Zeugma city experienced an invasion and it was fully destroyed by the Sassanian King, Sapur I. The invasion was so dramatic that Zeugma city was not able to recover and thrive for a long time. To make the situation even worse, a violent earthquake hit the city and buried it beneath rubble. Indeed, the city never gained the prosperity once achieved during the Roman rule. In 4th Century A.D. Zeugma settlement became a Late Roman territory. During the 5th and 6th Centuries the city was ruled over by the Early Byzantine domination. As a result of the ongoing Arab raids the city was abandoned once again. Later on, in the 10th and 12th centuries a small Abbasid residence settled in Zeugma. Finally a village called “Belkis” was founded in the 17th century. Later on Belkis/Zeugma became one of the four major attractions of the Kingdom of Commanage. During the Roman Era, troops called “Schythian Legion” consisting of Anatolian soldiers was positioned around Zeugma. For about two centuries the city was home to high ranking officials and officers of the Roman Empire, who transferred their cultural understanding and sophisticated life style into the region.

Thus the military formation acquired a Roman character and gave rise to an artistic trend of necropolis sculpture. In this respect, samples of beautiful art appeared in the form of steels, rock relieves, statues and altars. This unique trend in sculpture and art made the newly emerging Zeugma art well recognized in whole region. Zeugma became considerably rich, owing to the liveliness created by Legion formation. At that time, there was a wooden bridge connecting Zeugma to the city of Apemia on the other side of Euphrates, and current excavations revealed that there was a big customs and a considerable amount of border trade in the city.

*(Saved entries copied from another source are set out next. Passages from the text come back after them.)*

Lemma alike_serves w w' h p c : alike w w' → serves w h p c →
  ∃ c', serves w' h p c' ∧ ctx_queue c' = ctx_queue c.
Proof.
  intros Hal (Hr & Hc & Hb). pose proof (al_contexts _ _ Hal p) as E. rewrite Hc in E.
  destruct (contexts w' !! p) as [c'|] eqn:Hc'; [|done]. exists c'.
  assert (ctx_ref c' = ctx_ref c ∧ ctx_queue c' = ctx_queue c) as [Er Eq] by (destruct c, c'; naive_solver).
  split; [|done]. split; [by apply (alike_registered w w')|]. split; [done|]. by rewrite Er.
Qed.

Lemma alike_local w w' h : alike w w' → local w h → local w' h.
Proof. intros Hal. unfold local, skynet_harbor_message_isremote. by rewrite (al_harbor _ _ Hal). Qed.


(** ** Sending to a local handle *)

(** the context of the caller: needed for a source of 0 and for a fresh session *)
Definition caller_of (ctx : option loc) (w : node) : option skynet_context :=
  match ctx with Some p => contexts w !! p | None => None end.
Definition has_caller (ctx : option loc) (src type : Z) (w : node) : Prop :=
  src = 0 ∨ flag type PTYPE_TAG_ALLOCSESSION = true → is_Some (caller_of ctx w).
(** a source of 0 stands for the caller *)
Definition source_sent (ctx : option loc) (src : Z) (w : node) : Z :=
  if decide (src = 0) then from_option ctx_handle 0 (caller_of ctx w) else src.
(** PTYPE_TAG_ALLOCSESSION asks for the caller's next session *)
Definition last_session (ctx : option loc) (w : node) : Z :=
  from_option ctx_session_id 0 (caller_of ctx w).
Definition session_sent (ctx : option loc) (type ses : Z) (w : node) : Z :=
  if flag type PTYPE_TAG_ALLOCSESSION then last_session ctx w + 1 else ses.
Definition session_ok (ctx : option loc) (type ses : Z) (w : node) : Prop :=
  flag type PTYPE_TAG_ALLOCSESSION = true → ses = 0 ∧ 0 ≤ last_session ctx w < INT_MAX.
Definition session_kept (ctx : option loc) (type : Z) (w : node) : node :=
  match ctx, caller_of ctx w with
  | Some p, Some c =>
      if flag type PTYPE_TAG_ALLOCSESSION then store_ctx p (ctx_set_session (ctx_session_id c + 1) c) w else w
  | _, _ => w
  end.
(** what is queued for the bytes [l] at [data], and the state with it *)
Definition copied (type : Z) (data : option loc) (l : list Z) (sz : Z) (w : node) : option loc * node :=
  match data with
  | Some _ => if flag type PTYPE_TAG_DONTCOPY then (data, w)
              else let '(p, w) := skynet_malloc (Bytes (take (Z.to_nat sz) l ++ [0])) w in (Some p, w)
  | None => (None, w)
  end.
Definition freed (data : option loc) (w : node) : node :=
  match data with Some p => set_heap (delete p (heap w)) w | None => w end.
(** after a failure: what the caller gave away is freed, what it kept is not *)
Definition given_back (type : Z) (data : option loc) (w : node) : node :=
  if flag type PTYPE_TAG_DONTCOPY then freed data w else w.
(** [data] is NULL or the address of the bytes [l] *)
Definition points_to (data : option loc) (l : list Z) (w : node) : Prop :=
  match data with Some p => heap w !! p = Some (Bytes l) | None => True end.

The proof for this assumption came from the findings in the excavations carried out in “Iskele üstü.” In this site 65 000 seal imprints (in clay) called “Bulla”, were found in a place which is believed to serve as the archives for the customs of ancient Zeugma. The seal imprints used in sealing papyrus, parchment, moneybags and customs bales are good indication of volume of the trade and the density of transportation and communication network once established in the region.